What changes have been experienced in language models

Language Model Overview

A language model is essentially answering a question: Are the sentences that appear reasonable.

In the historical development, the language model has gone through the expert grammar rule model (to the 1980s), the statistical language model (to the 2000s), and the neural network language model (to the present).

The expert grammatical rule model is the grammatical rule for natural language that is induced in the initial stage of computer and with the development of computer programming language. However, the diversity and colloquialism of natural language itself, the evolution in time and space, and the strong error correction ability of humans have led to a rapid expansion of grammatical rules, which is unsustainable.

The statistical language model uses a simple method and adds a large amount of corpus to produce better results. The statistical language model models the probability distribution of sentences. Statistically speaking, sentences with high probability are more reasonable than sentences with low probability. In the implementation, the next word of the sentence is predicted by the given above. If the predicted word is consistent with the next word (the probability of the word appearing under the premise of the above is higher than that of other words), then the above The probability of occurrence of the text+this word will be larger than the probability of the above text+other words, and the above text+this word is more reasonable.

Based on the statistical language model, the neural network language model can represent not only the morphology, but also the similarity, syntax, semantics, and pragmatics in many aspects through the superposition of the network and the layer-by-layer extraction of features.

Language models can be used for a variety of NLP tasks, such as prediction, error correction, reasoning, etc. In this article, we focus on the development of language models in statistics and (deep learning) neural networks.

statistical language model

Statistical language models predict the probability distribution of sentences from a statistical point of view, which usually requires a large amount of data. For a sentence, the sequence probability is calculated as, and the probability of the entire sentence can be obtained according to the chain rule:

Among them, the probability of occurrence of each word is obtained through statistical calculation:

This approach has the following problems:

n-gram

n-gram is the most common statistical language model. Its basic idea is to perform a sliding window operation of size N on the content of the text to form a phrase subsequence of length N, and to count the frequency of occurrence of all phrase subsequences. Intuitively, n-gram is to shorten the sentence length to only consider the first n-1 words. It is worth noting that the actual meaning here is the probability of the first word of the sentence. In practical applications, the start character should be added. For example, for bigram, it should be. Similarly, the end character should be added at the end of the sentence. The significance is to model partial sequences of arbitrary length in sentences. Here is a small number of examples to illustrate: Suppose we have a corpus as follows:

Mice are disgusting, mice are ugly, you love your wife, I hate mice.

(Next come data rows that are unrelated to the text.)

(* ===== verification/Proc.v ===== *)
(** * Proc: the process table (process/proc.c, arch/soc/process/proc.c)

    Process ids, the hash of processes, the family links (parent, children,
    siblings), thread groups, and the life cycle: fork, exit, wait, kill, sleep.
    The scheduling part of a process is in [Sched]; here are the remaining
    fields.  What fork copies for the child (stack, semaphores, files, signals,
    memory) is kept as a ledger of resources. *)

From stdpp Require Import numbers gmap list.
From S2P Require Import Prelude Arith Sched Timer Wait Sem.
Local Open Scope Z_scope.

(** ** Data *)

Definition MAX_PROCESS : Z := 4096.
Definition MAX_PID : Z := MAX_PROCESS * 2.
Definition HASH_SHIFT : Z := 10.
Definition HASH_LIST_SIZE : Z := Z.shiftl 1 HASH_SHIFT.
Definition PF_EXITING : Z := 1.
Definition WT_CHILD : Z := Z.lor 1 WT_INTERRUPTED.
Definition WT_TIMER : Z := Z.lor 2 WT_INTERRUPTED.
Definition CLONE_THREAD : Z := 0x10000.
Definition CLONE_PINCPU : Z := 0x4000000.   (* [__CLONE_PINCPU] *)
Definition E_BAD_PROC : Z := 3.
Definition E_NO_FREE_PROC : Z := E_BUSY.

(** [thread_prev] is the other direction of the ring [thread_next]. *)
Record plink := Plink {
  parent : option Z; cptr : option Z; yptr : option Z; optr : option Z; exit_code : Z; thread_prev : Z; gid : Z }.

(** What a process holds, in the order in which [do_fork] acquires it. *)
Inductive resource := KStack | SemQ | FsStruct | Signal | Sighand | MmStruct.

#[export] Instance resource_eq_dec : EqDecision resource.
Proof. solve_decision. Defined.

Record ptable := Ptable {
  ks : sync;
  links : gmap Z plink;
  proc_list : list Z;
  hash_list : gmap Z (list Z);
  nr_process : Z;
  next_safe : Z;
  last_pid : Z;
  initproc : Z;
  ledger : gmap Z (list resource) }.

Definition set_ks (x : sync) (s : ptable) : ptable :=
  Ptable x (links s) (proc_list s) (hash_list s) (nr_process s) (next_safe s) (last_pid s) (initproc s) (ledger s).
Definition set_links_ (x : gmap Z plink) (s : ptable) : ptable :=
  Ptable (ks s) x (proc_list s) (hash_list s) (nr_process s) (next_safe s) (last_pid s) (initproc s) (ledger s).
Definition set_proc_list (x : list Z) (s : ptable) : ptable :=
  Ptable (ks s) (links s) x (hash_list s) (nr_process s) (next_safe s) (last_pid s) (initproc s) (ledger s).
Definition set_hash (x : gmap Z (list Z)) (s : ptable) : ptable :=
  Ptable (ks s) (links s) (proc_list s) x (nr_process s) (next_safe s) (last_pid s) (initproc s) (ledger s).
Definition set_nr (x : Z) (s : ptable) : ptable :=
  Ptable (ks s) (links s) (proc_list s) (hash_list s) x (next_safe s) (last_pid s) (initproc s) (ledger s).
Definition set_pids (ns lp : Z) (s : ptable) : ptable :=
  Ptable (ks s) (links s) (proc_list s) (hash_list s) (nr_process s) ns lp (initproc s) (ledger s).
Definition set_ledger (x : gmap Z (list resource)) (s : ptable) : ptable :=
  Ptable (ks s) (links s) (proc_list s) (hash_list s) (nr_process s) (next_safe s) (last_pid s) (initproc s) x.

Definition with_parent (v : option Z) (x : plink) : plink := Plink v (cptr x) (yptr x) (optr x) (exit_code x) (thread_prev x) (gid x).
Definition with_cptr (v : option Z) (x : plink) : plink := Plink (parent x) v (yptr x) (optr x) (exit_code x) (thread_prev x) (gid x).
Definition with_yptr (v : option Z) (x : plink) : plink := Plink (parent x) (cptr x) v (optr x) (exit_code x) (thread_prev x) (gid x).
Definition with_optr (v : option Z) (x : plink) : plink := Plink (parent x) (cptr x) (yptr x) v (exit_code x) (thread_prev x) (gid x).
Definition with_code (v : Z) (x : plink) : plink := Plink (parent x) (cptr x) (yptr x) (optr x) v (thread_prev x) (gid x).
Definition with_tprev (v : Z) (x : plink) : plink := Plink (parent x) (cptr x) (yptr x) (optr x) (exit_code x) v (gid x).
Definition with_gid (v : Z) (x : plink) : plink := Plink (parent x) (cptr x) (yptr x) (optr x) (exit_code x) (thread_prev x) v.

Definition with_tnext (v : Z) (p : proc) : proc :=
  Proc (state p) (pid p) (runs p) (need_resched p) (pflags p) (wait_state p) (rq p) (time_slice p) (cpu_affinity p) v.
Definition with_pid (v : Z) (p : proc) : proc :=
  Proc (state p) v (runs p) (need_resched p) (pflags p) (wait_state p) (rq p) (time_slice p) (cpu_affinity p) (thread_next p).
Definition with_flags (v : Z) (p : proc) : proc :=
  Proc (state p) (pid p) (runs p) (need_resched p) v (wait_state p) (rq p) (time_slice p) (cpu_affinity p) (thread_next p).

Definition psync {A} (m : M sync A) : M ptable A := fun s =>
  match m (ks s) with Ok (a, k) => Ok (a, set_ks k s) | Err f => Err f end.
Definition psched {A} (m : M sched A) : M ptable A := psync (lift m).

Definition rd_link (p : Z) : M ptable plink := load (fun s => links s !! p).
Definition upd_link (p : Z) (f : plink -> plink) : M ptable unit := fun s =>
  match links s !! p with Some x => Ok (tt, set_links_ (<[p := f x]> (links s)) s) | None => Err BadAccess end.

(** [p->field = v] through a pointer that may be [NULL]. *)
Definition upd_opt (p : option Z) (f : plink -> plink) : M ptable unit :=
  match p with Some p => upd_link p f | None => fail BadAccess end.

(** ** Process ids *)

(** The inner loop of [get_pid] over the pids of [proc_list]: whether to
    [repeat], [last_pid] and [next_safe]. *)
Fixpoint pid_scan (pids : list Z) (last next : Z) : bool * (Z * Z) :=
  match pids with
  | [] => (false, (last, next))
  | p :: pids' =>
      if p =? last then
        if next <=? last + 1 then (true, ((if MAX_PID <=? last + 1 then 1 else last + 1), MAX_PID))
        else pid_scan pids' (last + 1) next
      else if (last <? p) && (p <? next) then pid_scan pids' last p
      else pid_scan pids' last next
  end.

Fixpoint pid_repeat (fuel : nat) (pids : list Z) (last next : Z) : outcome (Z * Z) :=
  match fuel with
  | O => Err OutOfFuel
  | S fuel' =>
      let '(again, (last', next')) := pid_scan pids last next in
      if again then pid_repeat fuel' pids last' next' else Ok (last', next')
  end.

Fixpoint pids_of (l : list Z) : M ptable (list Z) :=
  match l with
  | [] => mret []
  | p :: l' => pr ← psched (rd_proc p); rest ← pids_of l'; mret (pid pr :: rest)
  end.

Definition get_pid (NCPU : Z) : M ptable Z :=
  l ← gets proc_list;
  pids ← pids_of l;
  s ← get;
  let last := last_pid s + 1 in
  let start := if MAX_PID <=? last then Some NCPU else if next_safe s <=? last then Some last else None in
  match start with
  | Some last' =>
      match pid_repeat (Z.to_nat (2 * MAX_PID)) pids last' MAX_PID with
      | Ok (lp, ns) => _ ← modify (set_pids ns lp); mret lp
      | Err f => fail f
      end
  | None => _ ← modify (set_pids (next_safe s) last); mret last
  end.

(** ** The hash of processes *)

Definition lift_o {A} (o : outcome A) : M ptable A := fun s => match o with Ok a => Ok (a, s) | Err f => Err f end.
Definition pid_hashfn (x : Z) : M ptable Z := lift_o (hash32 x HASH_SHIFT).
Definition rd_chain (h : Z) : M ptable (list Z) := load (fun s => hash_list s !! h).

Definition hash_proc (p : Z) : M ptable unit :=
  pr ← psched (rd_proc p);
  h ← pid_hashfn (pid pr);
  l ← rd_chain h;
  modify (fun s => set_hash (<[h := p :: l]> (hash_list s)) s).

Definition unhash_proc (p : Z) : M ptable unit :=
  modify (fun s => set_hash (filter (fun q => q <> p) <$> hash_list s) s).

Fixpoint chain_find (l : list Z) (n : Z) : M ptable (option Z) :=
  match l with
  | [] => mret None
  | p :: l' => pr ← psched (rd_proc p); if pid pr =? n then mret (Some p) else chain_find l' n
  end.
Definition find_proc (n : Z) : M ptable (option Z) :=
  _ ← psched (spinlock_acquire ProcTableLock);
  r ← (if (0 <? n) && (n <? MAX_PID) then h ← pid_hashfn n; l ← rd_chain h; chain_find l n else mret None);
  _ ← psched (spinlock_release ProcTableLock);
  mret r.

Want to predict the next word of the sentence "I love old". We make predictions via bigram and trigram respectively.

Through bigram, it is necessary to calculate P(w | old). According to the statistics, "mouse" appeared 3 times, and "wife" appeared 1 time. Through the maximum likelihood estimation, P(rat | old) = 0.75, P(wife|old)=0.25, so the whole sentence we predict through bigram is: I love mice.

Through the trigram, it is necessary to calculate P(w | love the old). According to the statistics, only "love my wife" appeared once, and P(w | love the old) can be obtained through the maximum likelihood estimation = 1, so the whole sentence we predict through trigram is: I love my wife. Obviously, the results predicted by this method are more reasonable.
The above example proves that as n increases, we have more pre-information and can predict the next word more accurately. But this also brings a problem, the data becomes more sparse as n increases, resulting in many predicted probability results being 0. When encountering the zero probability problem, we can alleviate the sparsity problem of n-grams by smoothing.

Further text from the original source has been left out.